愕然とする私に、菜穂ががっくりと肩を落として呟く。
「……仮面被った男なんて、日本に三人しかいないでしょうよ」
「だって、銀剣って一番強いんでしょ? あとの四人のことはよく知らないけど」
菜穂が何か言いたげに目を見開いた。でもすぐに大きく深呼吸して、言いかけた言葉を飲み込む。
「……ほら、ついて行かないと赤を見失うよ」
顎で示された方を見ると、スケルトンは職員さんに案内されて奥の救護室の方に進んで行くところだった。
銀剣だったら悪いようにはしないはず。きっと赤くんも屠殺天使も寝てるだけだよね。
あれ、そういえば赤くん、買ったケーキどうしたんだろ。まさかうちの店の前に放置?
◇
5月31日。10:45――2210番ダンジョン支部三階。
「……支部長、青鎚の眷属が一階に来ました」
「なんでそんなものがここに……」
SSの眷属と言えばスケルトン。
白骨に気軽に支部内を彷徨かれたら、他の探索者が驚く。
「久保田の報告によると、回復魔法が使える眷属だそうです。救護要員として置いて行ってくれたのではないかと……」
「……せめて回復職だけは、もっとマシな見た目の眷属にならないのか」
骨に治療されて喜ぶ探索者は少ない。SSの信奉者は歓喜するだろうが、そんなものは少数派だ。

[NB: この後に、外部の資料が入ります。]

(* ===== verification/Float64.v ===== *)
(** * Go's [float64] and [time.Duration]

    [float64] is IEEE 754 binary64, executed with the Standard Library's
    specification of it; every operation rounds on its own, as on amd64. A
    duration and a point in time are nanoseconds. *)

From Stdlib Require Import SpecFloat.
From S2P Require Import Prelude.

Abbreviation float64 := spec_float (only parsing).

Definition f64_add : float64 → float64 → float64 := SFadd 53 1024.
Definition f64_sub : float64 → float64 → float64 := SFsub 53 1024.
Definition f64_mul : float64 → float64 → float64 := SFmul 53 1024.
Definition f64_div : float64 → float64 → float64 := SFdiv 53 1024.

(** [float64(z)] *)
Definition of_int (z : Z) : float64 := binary_normalize 53 1024 z 0 false.

Definition is_nan (x : float64) : bool := match x with S754_nan => true | _ => false end.

(** The built-in [min]: NaN when either is, and minus zero below zero. *)
Definition f64_min (x y : float64) : float64 :=
  if is_nan x || is_nan y then S754_nan
  else match x, y with
       | S754_zero s, S754_zero s' => S754_zero (s || s')
       | _, _ => if SFltb y x then y else x
       end.

(** [int64(x)]: towards zero; a value out of range or a NaN gives on amd64 the
    least integer. *)
Definition to_int64 (x : float64) : Z :=
  match x with
  | S754_zero _ => 0
  | S754_finite s m e =>
      let a := if (0 <=? e)%Z then Z.shiftl (Zpos m) e else Z.shiftr (Zpos m) (- e) in
      let z := if s then (- a)%Z else a in
      if bool_decide (is_i64 z) then z else MinInt64
  | S754_nan | S754_infinity _ => MinInt64
  end.

(** ** time *)

Definition Second : Z := 1000000000.

(** [a.Sub(b)], which saturates. *)
Definition time_Sub (a b : Z) : Z := Z.max MinInt64 (Z.min MaxInt64 (a - b)).

(** [d.Seconds()] *)
Definition Seconds (d : Z) : float64 :=
  f64_add (of_int (Z.quot d Second)) (f64_div (of_int (Z.rem d Second)) (of_int Second)).

(** ** Integers as floats *)

(** The bits of a positive number. *)
Definition bits (p : positive) : Z := Zpos (digits2_pos p).

Lemma bits_bounds p : (0 < bits p ∧ 2 ^ (bits p - 1) <= Zpos p < 2 ^ bits p)%Z.
Proof.
  unfold bits. induction p as [p IH|p IH|]; cbn [digits2_pos]; [..|by cbn].
  - rewrite Pos2Z.inj_succ. split; [lia|].
    replace (Z.succ (Zpos (digits2_pos p)) - 1)%Z with (Z.succ (Zpos (digits2_pos p) - 1)) by lia.
    rewrite !Z.pow_succ_r by lia. lia.
  - rewrite Pos2Z.inj_succ. split; [lia|].
    replace (Z.succ (Zpos (digits2_pos p)) - 1)%Z with (Z.succ (Zpos (digits2_pos p) - 1)) by lia.
    rewrite !Z.pow_succ_r by lia. lia.
Qed.

Lemma bits_unique p d : (0 < d)%Z → (2 ^ (d - 1) <= Zpos p < 2 ^ d)%Z → bits p = d.
Proof.
  intros Hd [H1 H2]. destruct (bits_bounds p) as (Hb & H3 & H4).
  destruct (Z.lt_trichotomy (bits p) d) as [H|[H|H]]; [|done|].
  - assert (2 ^ bits p <= 2 ^ (d - 1))%Z by (apply Z.pow_le_mono_r; lia). lia.
  - assert (2 ^ d <= 2 ^ (bits p - 1))%Z by (apply Z.pow_le_mono_r; lia). lia.
Qed.

(** [m] doubled [n] times. *)
Lemma iter_xO n m : Zpos (Pos.iter xO m n) = (Zpos m * 2 ^ Zpos n)%Z.
Proof.
  revert m. induction n as [|n IH] using Pos.peano_ind; intros m; [simpl; lia|].
  rewrite Pos.iter_succ, Pos2Z.inj_succ, Z.pow_succ_r by lia.
  rewrite Pos2Z.inj_xO, IH. ring.
Qed.

(** The 53-bit mantissa of a number below 2^53. *)
Definition mantissa (p : positive) : positive :=
  match (53 - bits p)%Z with Zpos d => Pos.iter xO p d | _ => p end.

Definition float_of_pos (p : positive) : float64 := S754_finite false (mantissa p) (bits p - 53).

Section Small.
Context (p : positive) (Hp : (Zpos p < 2 ^ 53)%Z).

Lemma bits_small : (0 < bits p <= 53)%Z.
Proof using Hp.
  destruct (bits_bounds p) as (Hb & H & _). split; [done|].
  destruct (Z.le_gt_cases (bits p) 53) as [|Hgt]; [done|].
  assert (2 ^ 53 <= 2 ^ (bits p - 1))%Z by (apply Z.pow_le_mono_r; lia). lia.
Qed.

Lemma mantissa_eq : Zpos (mantissa p) = (Zpos p * 2 ^ (53 - bits p))%Z.
Proof using Hp.
  pose proof bits_small. unfold mantissa. destruct (53 - bits p)%Z eqn:E; [lia|apply iter_xO|lia].
Qed.

Lemma mantissa_bits : bits (mantissa p) = 53%Z.
Proof using Hp.
  pose proof bits_small as Hs. destruct (bits_bounds p) as (_ & H1 & H2). apply bits_unique; [done|].
  rewrite mantissa_eq. replace (53 - 1)%Z with ((bits p - 1) + (53 - bits p))%Z by lia.
  replace (2 ^ 53)%Z with (2 ^ bits p * 2 ^ (53 - bits p))%Z by (rewrite <-Z.pow_add_r by lia; f_equal; lia).
  rewrite Z.pow_add_r by lia. assert (0 < 2 ^ (53 - bits p))%Z by (apply Z.pow_pos_nonneg; lia). nia.
Qed.
End Small.

(** A mantissa of 53 bits needs no rounding. *)
Lemma round_exact m e :
  bits m = 53%Z → (-1074 <= e <= 971)%Z →
  shr_fexp 53 1024 (Zpos m) e loc_Exact = (Build_shr_record (Zpos m) false false, e).
Proof.
  intros Hm He. unfold shr_fexp, Zdigits2, fexp, emin. change (Zpos (digits2_pos m)) with (bits m).
  rewrite Hm. replace (Z.max (53 + e - 53) (3 - 1024 - 53) - e)%Z with 0%Z by lia. done.
Qed.

Lemma round_aux_exact m e :
  bits m = 53%Z → (-1074 <= e <= 971)%Z →
  binary_round_aux 53 1024 false (Zpos m) e loc_Exact = S754_finite false m e.
Proof.
  intros Hm He. unfold binary_round_aux. rewrite !round_exact by done. simpl shr_m.
  cbn [loc_of_shr_record round_nearest_even]. rewrite round_exact by done. simpl shr_m.
  by rewrite (proj2 (Z.leb_le e (1024 - 53))) by lia.
Qed.

Lemma shr_1_double p : shr_1 (Build_shr_record (Zpos (xO p)) false false) = Build_shr_record (Zpos p) false false.
Proof. done. Qed.

Lemma shr_exact n : ∀ p q, Zpos q = (Zpos p * 2 ^ Zpos n)%Z →
  SpecFloat.iter_pos shr_1 n (Build_shr_record (Zpos q) false false) = Build_shr_record (Zpos p) false false.
Proof.
  assert (∀ n' p q, Zpos q = (Zpos p * 2 ^ (2 * Zpos n'))%Z → ∃ r, Zpos q = (Zpos r * 2 ^ Zpos n')%Z ∧
    Zpos r = (Zpos p * 2 ^ Zpos n')%Z) as Hhalf.
  { intros n' p q Hq. exists (p * 2 ^ n')%positive. rewrite Pos2Z.inj_mul, Pos2Z.inj_pow. split; [|done].
    rewrite Hq. replace (2 * Zpos n')%Z with (Zpos n' + Zpos n')%Z by lia. rewrite Z.pow_add_r by lia. ring. }
  induction n as [n IH|n IH|]; intros p q Hq; cbn [SpecFloat.iter_pos].
  - rewrite Pos2Z.inj_xI in Hq.
    assert (∃ q', q = xO q') as [q' ->].
    { destruct q as [q|q|]; [|by eexists|]; rewrite Z.pow_add_r in Hq by lia; lia. }
    rewrite shr_1_double. destruct (Hhalf n p q') as (r & H1 & H2).
    { rewrite Z.pow_add_r in Hq by lia. lia. }
    by rewrite (IH r q' H1), (IH p r H2).
  - rewrite Pos2Z.inj_xO in Hq. destruct (Hhalf n p q Hq) as (r & H1 & H2).
    by rewrite (IH r q H1), (IH p r H2).
  - destruct q as [q|q|]; [lia| |lia]. rewrite shr_1_double. do 2 f_equal. lia.
Qed.

Lemma of_int_pos p : (Zpos p < 2 ^ 53)%Z → of_int (Zpos p) = float_of_pos p.
Proof.
  intros Hp. pose proof (bits_small p Hp) as Hb. unfold of_int, binary_normalize, binary_round.
  unfold fexp, emin. change (Zpos (digits2_pos p)) with (bits p).
  replace (Z.max (bits p + 0 - 53) (3 - 1024 - 53)) with (bits p - 53)%Z by lia.
  assert (shl_align p 0 (bits p - 53) = (mantissa p, bits p - 53)%Z) as ->.
  { unfold shl_align, mantissa. replace (bits p - 53 - 0)%Z with (- (53 - bits p))%Z by lia.
    destruct (53 - bits p)%Z eqn:E; simpl; [f_equal; lia|done|lia]. }
  apply round_aux_exact; [by apply mantissa_bits|lia].
Qed.

(** The same number, scaled by 2^52. *)
Lemma normalize_scaled p q :
  (Zpos p < 2 ^ 53)%Z → Zpos q = (Zpos p * 2 ^ 52)%Z →
  binary_normalize 53 1024 (Zpos q) (-52) false = float_of_pos p.
Proof.
  intros Hp Hq. pose proof (bits_small p Hp) as Hb. destruct (bits_bounds p) as (_ & H1 & H2).
  assert (bits q = bits p + 52)%Z as Hbq.
  { apply bits_unique; [lia|]. rewrite Hq. replace (bits p + 52 - 1)%Z with ((bits p - 1) + 52)%Z by lia.
    rewrite !Z.pow_add_r by lia. lia. }
  unfold binary_normalize, binary_round, fexp, emin. change (Zpos (digits2_pos q)) with (bits q).
  rewrite Hbq. replace (Z.max (bits p + 52 + -52 - 53) (3 - 1024 - 53)) with (bits p - 53)%Z by lia.
  assert (shl_align q (-52) (bits p - 53) = (q, -52)%Z) as ->.
  { unfold shl_align. replace (bits p - 53 - -52)%Z with (bits p - 1)%Z by lia.
    by destruct (bits p - 1)%Z eqn:E; [| |lia]. }
  unfold binary_round_aux.
  assert (shr_fexp 53 1024 (Zpos q) (-52) loc_Exact =
    (Build_shr_record (Zpos (mantissa p)) false false, bits p - 53)%Z) as ->.
  { unfold shr_fexp, Zdigits2, fexp, emin. change (Zpos (digits2_pos q)) with (bits q). rewrite Hbq.
    replace (Z.max (bits p + 52 + -52 - 53) (3 - 1024 - 53) - -52)%Z with (bits p - 1)%Z by lia.
    cbn [shr_record_of_loc]. unfold shr. destruct (bits p - 1)%Z as [|n|n] eqn:E; [| |lia].
    - f_equal; [|lia]. do 2 f_equal. apply Pos2Z.inj. rewrite mantissa_eq, Hq by done. do 2 f_equal. lia.
    - rewrite (shr_exact n (mantissa p) q); [f_equal; lia|]. rewrite mantissa_eq, Hq by done.
      rewrite <-Z.mul_assoc, <-Z.pow_add_r by lia. do 2 f_equal. lia. }
  simpl shr_m. cbn [loc_of_shr_record round_nearest_even].
  rewrite round_exact by (by try apply mantissa_bits; lia). simpl shr_m.
  by rewrite (proj2 (Z.leb_le (bits p - 53) (1024 - 53))) by lia.
Qed.

Lemma compare_pos p q :
  (Zpos p < 2 ^ 53)%Z → (Zpos q < 2 ^ 53)%Z →
  SFcompare (float_of_pos p) (float_of_pos q) = Some (Zpos p ?= Zpos q)%Z.
Proof.
  intros Hp Hq. unfold float_of_pos, SFcompare. f_equal.
  destruct (bits_bounds p) as (_ & P1 & P2), (bits_bounds q) as (_ & Q1 & Q2).
  destruct (Z.compare_spec (bits p - 53) (bits q - 53)) as [He|He|He].
  - change (Pos.compare_cont Eq (mantissa p) (mantissa q)) with (Zpos (mantissa p) ?= Zpos (mantissa q))%Z.
    rewrite !mantissa_eq by done. replace (bits q) with (bits p) by lia.
    rewrite <-Zmult_compare_compat_r; [done|]. apply Z.lt_gt, Z.pow_pos_nonneg; [done|].
    pose proof (bits_small p Hp). lia.
  - assert (2 ^ bits p <= 2 ^ (bits q - 1))%Z by (apply Z.pow_le_mono_r; lia).
    symmetry. apply Z.compare_lt_iff. lia.
  - assert (2 ^ bits q <= 2 ^ (bits p - 1))%Z by (apply Z.pow_le_mono_r; lia).
    symmetry. apply Z.compare_gt_iff. lia.
Qed.

Lemma sub_one p : (Zpos p < 2 ^ 53)%Z → f64_sub (of_int (Zpos p)) (of_int 1) = of_int (Zpos p - 1).
Proof.
  intros Hp. pose proof (bits_small p Hp) as Hb. rewrite !of_int_pos by (done || lia).
  change (float_of_pos 1) with (S754_finite false 4503599627370496 (-52)).
  unfold f64_sub, float_of_pos, SFsub. replace (Z.min (bits p - 53) (-52)) with (-52)%Z by lia.
  cbn [cond_Zopp]. change (shl_align 4503599627370496 (-52) (-52)) with (4503599627370496%positive, (-52)%Z).
  cbn [fst].
  assert (Zpos (shl_align (mantissa p) (bits p - 53) (-52)).1 = (Zpos p * 2 ^ 52)%Z) as Hm.
  { unfold shl_align. replace (-52 - (bits p - 53))%Z with (- (bits p - 1))%Z by lia.
    destruct (bits p - 1)%Z as [|d|d] eqn:E; [| |lia].
    - change (- 0)%Z with 0%Z. cbv iota. cbn [fst]. rewrite mantissa_eq by done. do 2 f_equal. lia.
    - change (- Zpos d)%Z with (Zneg d). cbv iota. cbn [fst]. rewrite iter_xO, mantissa_eq by done.
      rewrite <-Z.mul_assoc, <-Z.pow_add_r by lia. do 2 f_equal. lia. }
  rewrite Hm. replace (Zpos p * 2 ^ 52 - 4503599627370496)%Z with ((Zpos p - 1) * 2 ^ 52)%Z by lia.
  destruct (Zpos p - 1)%Z as [|r|r] eqn:E; [done| |lia].
  rewrite of_int_pos by lia. change (2 ^ 52)%Z with (Zpos (2 ^ 52)). rewrite <-Pos2Z.inj_mul.
  apply normalize_scaled; [lia|done].
Qed.
(* ===== verification/Limit.v ===== *)
(** * Rate limits (ingest/limit.go)

    The token buckets of a track and of its senders. A bucket is reached only
    through the track or its map of senders, so the pointers of the source are
    records here, put back where they were taken. *)

From Stdlib Require Import SpecFloat.
From S2P Require Import Prelude Float64.
#[local] Open Scope string_scope.

(** [Limit] (ingest/handler.go) *)
Record Limit := mkLimit { Rate : float64; Burst : Z }.

Definition senderBuckets : nat := 1024.

(** [Limit.active] *)
Definition active (l : Limit) : bool := SFltb (S754_zero false) (Rate l) && (0 <? Burst l)%Z.

Record bucket := mkBucket { tokens : float64; last_refill : Z; started : bool }.

Definition zeroBucket : bucket := mkBucket (S754_zero false) 0 false.

(** [bucket.refill] *)
Definition refill (b : bucket) (l : Limit) (now : Z) : bucket :=
  if negb (started b) then mkBucket (of_int (Burst l)) now true
  else mkBucket
    (f64_min (of_int (Burst l))
      (f64_add (tokens b) (f64_mul (Seconds (time_Sub now (last_refill b))) (Rate l))))
    now true.

(** [bucket.wait] *)
Definition wait (b : bucket) (l : Limit) : Z :=
  if SFleb (of_int 1) (tokens b) then 0
  else to_int64 (f64_mul (f64_div (f64_sub (of_int 1) (tokens b)) (Rate l)) (of_int Second)).

(** [bucket.full] *)
Definition full (b : bucket) (l : Limit) : bool := SFleb (of_int (Burst l)) (tokens b).

(** [b.tokens--] *)
Definition spend (b : bucket) : bucket :=
  mkBucket (f64_sub (tokens b) (of_int 1)) (last_refill b) (started b).

(** [track.senderBucket]: the sender's bucket and the senders with it put back. *)
Definition senderBucket (senders : gmap string bucket) (sender : string) (l : Limit) (now : Z)
    : bucket * gmap string bucket :=
  let '(b, senders) :=
    match senders !! sender with
    | Some b => (b, senders)
    | None =>
        let senders :=
          if (senderBuckets <=? size senders)%nat
          then filter (λ nb, full nb.2 l = false) ((λ other, refill other l now) <$> senders)
          else senders in
        (zeroBucket, senders)
    end in
  let b := refill b l now in
  (b, <[sender := b]> senders).

(** [Handler.admit]: how long to wait, or zero when a token was taken from the
    track's bucket and the sender's, and the buckets then. *)
Definition Handler_admit (trackLimit senderLimit : Limit) (limit : bucket) (senders : gmap string bucket)
    (sender : string) (now : Z) : Z * bucket * gmap string bucket :=
  let limit := if active trackLimit then refill limit trackLimit now else limit in
  let w := if active trackLimit then wait limit trackLimit else 0%Z in
  let '(sb, senders) :=
    if negb (String.eqb sender "") && active senderLimit
    then let '(b, senders) := senderBucket senders sender senderLimit now in (Some b, senders)
    else (None, senders) in
  let w := match sb with Some b => Z.max w (wait b senderLimit) | None => w end in
  if (0 <? w)%Z then (w, limit, senders)
  else
    (0%Z, if active trackLimit then spend limit else limit,
     match sb with Some b => <[sender := spend b]> senders | None => senders end).

(** ** A bucket at one instant *)

Section Instant.
Context (l : Limit) (now : Z) (Hl : active l = true) (Hb : (Burst l < 2 ^ 53)%Z)
  (Hw : (0 < to_int64 (f64_mul (f64_div (of_int 1) (Rate l)) (of_int Second)))%Z).

(** A bucket holding a whole number of tokens, refilled just now. *)
Definition holding (t : Z) : bucket := mkBucket (of_int t) now true.

Lemma active_inv : (0 < Burst l)%Z ∧ ∃ m e, Rate l = S754_finite false m e.
Proof using Hl Hw.
  unfold active in Hl. apply andb_prop in Hl as [Hr Hbu]. split; [by apply Z.ltb_lt|].
  destruct (Rate l) as [s|[]| |[] m e]; [done..| |]; [done|by eexists _, _].
Qed.

Lemma min_ints a b : (0 <= a <= b)%Z → (b < 2 ^ 53)%Z → f64_min (of_int b) (of_int a) = of_int a.
Proof using.
  intros [H0 Hab] Hb'. destruct b as [|b|b]; [by replace a with 0%Z by lia| |lia].
  destruct a as [|a|a]; [by rewrite of_int_pos by done| |lia]. rewrite !of_int_pos by lia.
  unfold f64_min. cbn [is_nan orb float_of_pos].
  change (SFltb (S754_finite false (mantissa a) (bits a - 53)) (S754_finite false (mantissa b) (bits b - 53)))
    with (SFltb (float_of_pos a) (float_of_pos b)).
  unfold SFltb. rewrite compare_pos by lia. destruct (Z.compare_spec (Zpos a) (Zpos b)) as [E| |]; [|done|lia].
  by injection E as ->.
Qed.

Lemma refill_now t : (0 <= t <= Burst l)%Z → refill (holding t) l now = holding t.
Proof using Hl Hb Hw.
  intros Ht. destruct active_inv as (Hpos & m & e & Hr). unfold refill, holding. cbn.
  assert (time_Sub now now = 0%Z) as -> by (unfold time_Sub, MinInt64, MaxInt64; lia).
  assert (f64_mul (Seconds 0) (Rate l) = S754_zero false) as -> by by rewrite Hr.
  assert (f64_add (of_int t) (S754_zero false) = of_int t) as ->.
  { destruct t as [|t|t]; [done| |lia]. by rewrite of_int_pos by lia. }
  by rewrite min_ints by lia.
Qed.

Lemma wait_holding t : (0 <= t <= Burst l)%Z →
  if (0 <? t)%Z then wait (holding t) l = 0%Z else (0 < wait (holding t) l)%Z.
Proof using Hb Hw.
  intros Ht. unfold wait, holding. cbn [tokens]. destruct t as [|t|t]; [|simpl Z.ltb; cbv iota|lia].
  - change (SFleb (of_int 1) (of_int 0)) with false. cbv iota. exact Hw.
  - rewrite !of_int_pos by lia. unfold SFleb. rewrite compare_pos by lia.
    by destruct (Z.compare_spec 1 (Zpos t)); [| |lia].
Qed.

Lemma spend_holding t : (0 < t <= Burst l)%Z → spend (holding t) = holding (t - 1).
Proof using Hb.
  intros Ht. unfold spend, holding. cbn. destruct t as [|t|t]; [lia| |lia].
  by rewrite sub_one by lia.
Qed.
End Instant.

(** The answers to [n] records arriving at one instant. *)
Fixpoint admits (n : nat) (trackLimit senderLimit : Limit) (limit : bucket)
    (senders : gmap string bucket) (sender : string) (now : Z) : list Z :=
  match n with
  | O => []
  | S n' =>
      let '(w, limit, senders) := Handler_admit trackLimit senderLimit limit senders sender now in
      w :: admits n' trackLimit senderLimit limit senders sender now
  end.

Lemma admits_holding l sl now sender senders n :
  active l = true → (Burst l < 2 ^ 53)%Z →
  (0 < to_int64 (f64_mul (f64_div (of_int 1) (Rate l)) (of_int Second)))%Z →
  active sl = false → ∀ t, (Z.of_nat t <= Burst l)%Z →
  admits n l sl (holding now (Z.of_nat t)) senders sender now =
    (repeat 0%Z (n `min` t) ++ repeat (wait (holding now 0) l) (n - t))%list.
Proof.
  intros Hl Hb Hw Hsl. induction n as [|n IH]; intros t Ht; [done|]. cbn [admits].
  unfold Handler_admit. rewrite Hl, Hsl, andb_false_r, refill_now by (done || lia).
  pose proof (wait_holding l now Hb Hw (Z.of_nat t) ltac:(lia)) as Hwait.
  destruct t as [|t].
  - simpl Z.ltb in Hwait. cbv iota in Hwait. change (Z.of_nat 0) with 0%Z in *.
    rewrite (proj2 (Z.ltb_lt _ _) Hwait). rewrite Nat.min_0_r. cbn [repeat app Nat.sub]. f_equal.
    pose proof (IH 0%nat Ht) as E. rewrite Nat.min_0_r, Nat.sub_0_r in E. exact E.
  - rewrite (proj2 (Z.ltb_lt 0 (Z.of_nat (S t)))) in Hwait by lia. rewrite Hwait, Z.ltb_irrefl.
    rewrite (spend_holding l now Hb) by lia. replace (Z.of_nat (S t) - 1)%Z with (Z.of_nat t) by lia.
    cbn [Nat.min repeat app Nat.sub]. f_equal. apply IH. lia.
Qed.

(** * Properties *)

(** A track's limit lets in at one instant exactly [Burst] records: from a
    bucket that starts full, the first [Burst] are admitted and every later one
    is told the same positive time to wait, for any burst below 2^53 and any rate
    whose period fits a [time.Duration]. *)
Theorem burst_at_once l sl now sender senders n :
  active l = true → (Burst l < 2 ^ 53)%Z →
  (0 < to_int64 (f64_mul (f64_div (of_int 1) (Rate l)) (of_int Second)))%Z →
  active sl = false →
  ∃ w, (0 < w)%Z ∧ admits n l sl zeroBucket senders sender now =
    (repeat 0%Z (n `min` Z.to_nat (Burst l)) ++ repeat w (n - Z.to_nat (Burst l)))%list.
Proof.
  intros Hl Hb Hw Hsl. destruct (active_inv l Hl Hw) as [Hpos _].
  exists (wait (holding now 0) l). split; [by apply (wait_holding l now Hb Hw 0); lia|].
  rewrite <-(admits_holding l sl now sender senders n Hl Hb Hw Hsl) by lia. rewrite Z2Nat.id by lia.
  destruct n as [|n]; [done|]. cbn [admits]. unfold Handler_admit. rewrite Hl.
  by rewrite (refill_now l now Hl Hb Hw (Burst l)) by lia.
Qed.

Lemma burst_at_once_witness :
  ∃ w, (0 < w)%Z ∧ admits 5 (mkLimit (f64_div (of_int 1) (of_int 2)) 3) (mkLimit (of_int 0) 0)
      zeroBucket ∅ "a" 7 = (repeat 0%Z (5 `min` 3) ++ repeat w (5 - 3))%list.
Proof.
  apply (burst_at_once (mkLimit (f64_div (of_int 1) (of_int 2)) 3) (mkLimit (of_int 0) 0) 7 "a" ∅ 5).
  - by vm_compute.
  - by vm_compute.
  - by vm_compute.
  - by vm_compute.
Defined.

「赤槍と屠殺天使をついでに運んで来たそうです。ひとまず救護室に収容しますか?」
「あいつらはまだ寝てるのか……」
銀剣が見たこともない魔法を使っていたが、あれは一体何だったのか。
そもそも【状態異常無効】を持つ二人に効果のある魔法とは一体。
それにしても。
人手がいくらあっても足りない氾濫現象中にSSとSが眠ったまま。
起こす方法がわからない以上、放置するしかないのが口惜しい。
「ゲート前は変わりないか?」
今はあいつらのことよりも仕事。支部長は改札前と通信中の職員に呼びかける。
「商店街の人間が次々と潜行して行ってます。今のところ、負傷者はゼロです」
銀剣と青鎚の二人はこのダンジョンのコインを持っていない。一階層から順に下に向かっているはずだ。
核モンスターに遭遇するまで何時間かかるのかわからないため、万が一に備えて近隣の支部にも応援を頼んである。
「九年前は確か、古竜は百階層に転送されたんだったな」
「はい。SS潜行から収束まで二時間近くかかってます」
核モンスターが討伐されるまでの間、他の階層のモンスターを一般の探索者達で押し戻し続けなければならないというのに。二時間、耐えられるだろうか。
増援の要請について考えていた時だった。隣に立つ職員が叫んだ。
「支部長! 2588番ダンジョンにてコードN発令!」
「エヌ……? 2588って、今確か……」
「はい! 金棍が潜行中のダンジョンです!」
またあいつら絡みで問題が起きたのか、と支部長は溜息を吐きかけ、だがすぐにコード名を思い出す。
「コードN……原因不明の、急を要する不測の事態……?」
原因不明、というのが実はダンジョンではほぼ存在しない。ダンジョン内で起こることは全て、仮にそれが初めての目にするものであっても「ダンジョンだから」で片付く。
また、それが探索者が引き起こすトラブルだった場合には、コードHの名で呼ぶ。
つい数十分前に、この支部から全国に発令したのもコードHだ。危険度は該当の探索者のランクに応じて設定されており、今回は最高位のレベルSSで発信した。
もし金棍が何かを仕出かしたのならば、コードはHになる。
つまり。
「……金棍がいるダンジョンで、金棍とは関係の無い何かが起こっているだと?」
2588番支部長は、自分の同期の国見だ。悪いが今ここは氾濫現象で手一杯。余計なことを考えている余裕は無い。
支部長は軽く首を振り、声を張り上げる。